Dataset excerpts Start Marker

Lemma down_region_inside wa g s :
  small_rect wa -> small_rect g ->
  0 <= s -> AEROSNAP_REGION_THICKNESS * s <= COORD_MAX ->
  trigger_inside_edge
    (down_region wa g (AEROSNAP_REGION_THICKNESS *ᵢ s)
       (AEROSNAP_REGION_TRIGGER_THICKNESS *ᵢ s)).
Proof. region_inside. Qed.

Lemma Forall_snoc_if {A} (P : A -> Prop) (b : bool) l a :
  Forall P l -> P a -> Forall P (if b then l ++ [a] else l).
Proof.
  intros Hl Ha. destruct b; [|assumption].
  apply Forall_app. split; [assumption|]. now constructor.
Qed.

Lemma append_monitor_regions_well_formed s idx m c :
  small_rect (workarea m) /\ small_rect (gdk_monitor_get_geometry m) ->
  0 <= s -> AEROSNAP_REGION_THICKNESS * s <= COORD_MAX ->
  regions_well_formed c ->
  regions_well_formed (append_monitor_regions gdk_monitor_get_geometry s idx m c).
Proof.
  intros [Hwa Hg] Hs Ht (Hmax & Hl & Hr & Hf).
  unfold regions_well_formed, append_monitor_regions; simpl.
  repeat split; repeat apply Forall_snoc_if; try assumption;
    auto using up_region_inside, left_region_inside, right_region_inside,
      down_region_inside.
Qed.

Lemma monitors_loop_well_formed s l idx c :
  Forall (fun m => small_rect (workarea m) /\ small_rect (gdk_monitor_get_geometry m)) l ->
  0 <= s -> AEROSNAP_REGION_THICKNESS * s <= COORD_MAX ->
  regions_well_formed c ->
  regions_well_formed (monitors_loop gdk_monitor_get_geometry s l idx c).
Proof.
  intros Hl Hs Ht. revert idx c.
  induction Hl as [|m l Hm _ IH]; simpl; intros idx c Hc; [assumption|].
  apply IH. now apply append_monitor_regions_well_formed.
Qed.

(** X3.  When the scale is not negative and the thickness of the regions,
    20 times the scale, as well as the coordinates and sizes of the work
    area and of the geometry of every monitor of the display are at most
    2^28 in absolute value, so that no [int] computation overflows,
    [calculate_aerosnap_regions] appends only regions whose trigger
    rectangle lies inside their edge rectangle: arrays in which every
    region is so remain so. *)
Theorem calculate_aerosnap_regions_well_formed (surface_scale : Z) (context : regions) :
  0 <= surface_scale ->
  AEROSNAP_REGION_THICKNESS * surface_scale <= COORD_MAX ->
  Forall (fun m => small_rect (workarea m) /\ small_rect (gdk_monitor_get_geometry m))
    gdk_display_get_monitors ->
  regions_well_formed context ->
  regions_well_formed
    (calculate_aerosnap_regions gdk_monitor_get_geometry surface_scale context).
Proof.
  intros Hs Ht Hm Hc. now apply monitors_loop_well_formed.
Qed.

(** The inner loop, for one edge that another monitor can take away:
    [get] reads the edge and [P] is what the work area of the other
    monitor has to satisfy for the edge to stay. *)
Lemma other_monitors_loop_flag (get : edges -> bool) (P : GdkRectangle.t -> Prop)
    wa idx :
  (forall o e, get (exclude_edges wa o e) = true <-> get e = true /\ P o) ->
  (forall e, move_edge_UP e || move_edge_LEFT e || move_edge_RIGHT e
             || resize_edge_DOWN e = false -> get e = false) ->
  forall l k e,
    get (other_monitors_loop wa idx l k e) = true
    <-> get e = true
        /\ forall (i : nat) other,
             l !! i = Some other -> k + Z.of_nat i <> idx -> P (workarea other).
Proof.
  intros Hstep Hexit.
  induction l as [|o l IH]; intros k e; simpl.
  - split; [|tauto]. intros H. split; [exact H|]. intros i other Hi. discriminate Hi.
  - destruct (move_edge_UP e || move_edge_LEFT e || move_edge_RIGHT e
              || resize_edge_DOWN e) eqn:Hany; simpl.
    + destruct (Z.eqb_spec k idx) as [Hk|Hk].
      * rewrite IH. split; intros [He H]; (split; [exact He|]).
        -- intros [|i] other Hi Hne; simpl in Hi.
           ++ exfalso. apply Hne. lia.
           ++ apply (H i other Hi). lia.
        -- intros i other Hi Hne. apply (H (S i) other Hi). lia.
      * rewrite IH, Hstep. split.
        -- intros [[He H0] H]. split; [exact He|].
           intros [|i] other Hi Hne; simpl in Hi.
           ++ injection Hi as <-. exact H0.
           ++ apply (H i other Hi). lia.
        -- intros [He H]. split; [split; [exact He|]|].
           ++ apply (H 0%nat o eq_refl). lia.
           ++ intros i other Hi Hne. apply (H (S i) other Hi). lia.
    + rewrite (Hexit e Hany). split; [discriminate|]. intros [He _]. discriminate He.
Qed.

Lemma other_monitors_loop_up wa idx l :
  forall k e,
  resize_edge_UP e = move_edge_UP e ->
  resize_edge_UP (other_monitors_loop wa idx l k e)
  = move_edge_UP (other_monitors_loop wa idx l k e).
Proof.
  induction l as [|o l IH]; intros k e Hup; simpl; [exact Hup|].
  destruct (negb _); [exact Hup|].
  destruct (k =? idx); apply IH; [exact Hup|].
  simpl. now rewrite Hup.
Qed.

Lemma other_monitors_loop_down wa idx l :
  forall k e,
  move_edge_DOWN (other_monitors_loop wa idx l k e) = move_edge_DOWN e.
Proof.
  induction l as [|o l IH]; intros k e; simpl; [reflexivity|].
  destruct (negb _); [reflexivity|].
  destruct (k =? idx); rewrite IH; reflexivity.
Qed.

Lemma any_edge_false e :
  move_edge_UP e || move_edge_LEFT e || move_edge_RIGHT e || resize_edge_DOWN e = false ->
  move_edge_UP e = false /\ move_edge_LEFT e = false
  /\ move_edge_RIGHT e = false /\ resize_edge_DOWN e = false.
Proof.
  destruct (move_edge_UP e), (move_edge_LEFT e), (move_edge_RIGHT e),
    (resize_edge_DOWN e); simpl; intros H; try discriminate; repeat split.
Qed.
(** What [callback] returns, by topic and by the String it builds. *)
Lemma callback_cases toInt topic payload length stray st :
  ∃ st' tr,
    callback toInt topic payload length stray st = Ok tt st' tr ∧
    leds st' = leds st ∧ oldHour st' = oldHour st ∧
    oldMinute st' = oldMinute st ∧
    ((topic = "LEDClock/Brightness"%string ∧
      brightness st' = to_uint8 (toInt (bufferString payload length stray)) ∧
      oldBrightness st' = to_uint8 (toInt (bufferString payload length stray)) ∧
      driverBrightness st' = to_uint8 (toInt (bufferString payload length stray)) ∧
      masterState st' = masterState st)
     ∨ (topic = "LEDClock/State"%string ∧
        bufferString payload length stray = "true"%string ∧
        brightness st' = oldBrightness st ∧
        oldBrightness st' = oldBrightness st ∧
        driverBrightness st' = oldBrightness st ∧
        masterState st' = true)
     ∨ (topic = "LEDClock/State"%string ∧
        bufferString payload length stray ≠ "true"%string ∧
        brightness st' = 0 ∧ oldBrightness st' = brightness st ∧
        driverBrightness st' = 0 ∧ masterState st' = false)
     ∨ (topic ≠ "LEDClock/Brightness"%string ∧
        topic ≠ "LEDClock/State"%string ∧ st' = st)).
Proof.
  destruct (String.eqb_spec topic "LEDClock/Brightness") as [->|HB];
    [|destruct (String.eqb_spec topic "LEDClock/State") as [->|HS];
      [destruct (String.eqb_spec (bufferString payload length stray) "true")
         as [HM|HM]|]].
  - rewrite callback_Brightness. eexists _, _. split; [reflexivity|].
    do 3 (split; [reflexivity|]). left. repeat split.
  - rewrite callback_State_on by assumption.
    eexists _, _. split; [reflexivity|].
    do 3 (split; [reflexivity|]). right; left. repeat split.
    assumption.
  - rewrite callback_State_off by assumption.
    eexists _, _. split; [reflexivity|].
    do 3 (split; [reflexivity|]). right; right; left. repeat split.
    assumption.
  - unfold callback. cbv zeta.
    rewrite (proj2 (String.eqb_neq _ _) HB), (proj2 (String.eqb_neq _ _) HS).
    eexists _, _. split; [reflexivity|].
    do 3 (split; [reflexivity|]). right; right; right. repeat split;
      assumption.
Qed.

(** [callback] never touches the pixel buffer or the time trackers, whatever
    the topic, the payload and the bytes behind the buffer: a remote-control
    message cannot change which digits are lit or which digits the next tick
    redraws. *)
Theorem callback_frame toInt topic payload length stray st :
  ∃ st' tr,
    callback toInt topic payload length stray st = Ok tt st' tr ∧
    leds st' = leds st ∧ oldHour st' = oldHour st ∧
    oldMinute st' = oldMinute st ∧
    filter isPixelWrite tr = [].
Proof.
  destruct (String.eqb_spec topic "LEDClock/Brightness") as [->|HB];
    [|destruct (String.eqb_spec topic "LEDClock/State") as [->|HS];
      [destruct (String.eqb_spec (bufferString payload length stray) "true")
         as [HM|HM]|]].
  - rewrite callback_Brightness. now eexists _, _.
  - rewrite callback_State_on by assumption. now eexists _, _.
  - rewrite callback_State_off by assumption. now eexists _, _.
  - unfold callback. cbv zeta.
    rewrite (proj2 (String.eqb_neq _ _) HB), (proj2 (String.eqb_neq _ _) HS).
    now eexists _, _.
Qed.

Dataset excerpts End Marker

_The task_:
Find the word "context" in the records, and report each line that has it.

_Output_:
Theorem calculate_aerosnap_regions_well_formed (surface_scale : Z) (context : regions) :
  regions_well_formed context ->
    (calculate_aerosnap_regions gdk_monitor_get_geometry surface_scale context).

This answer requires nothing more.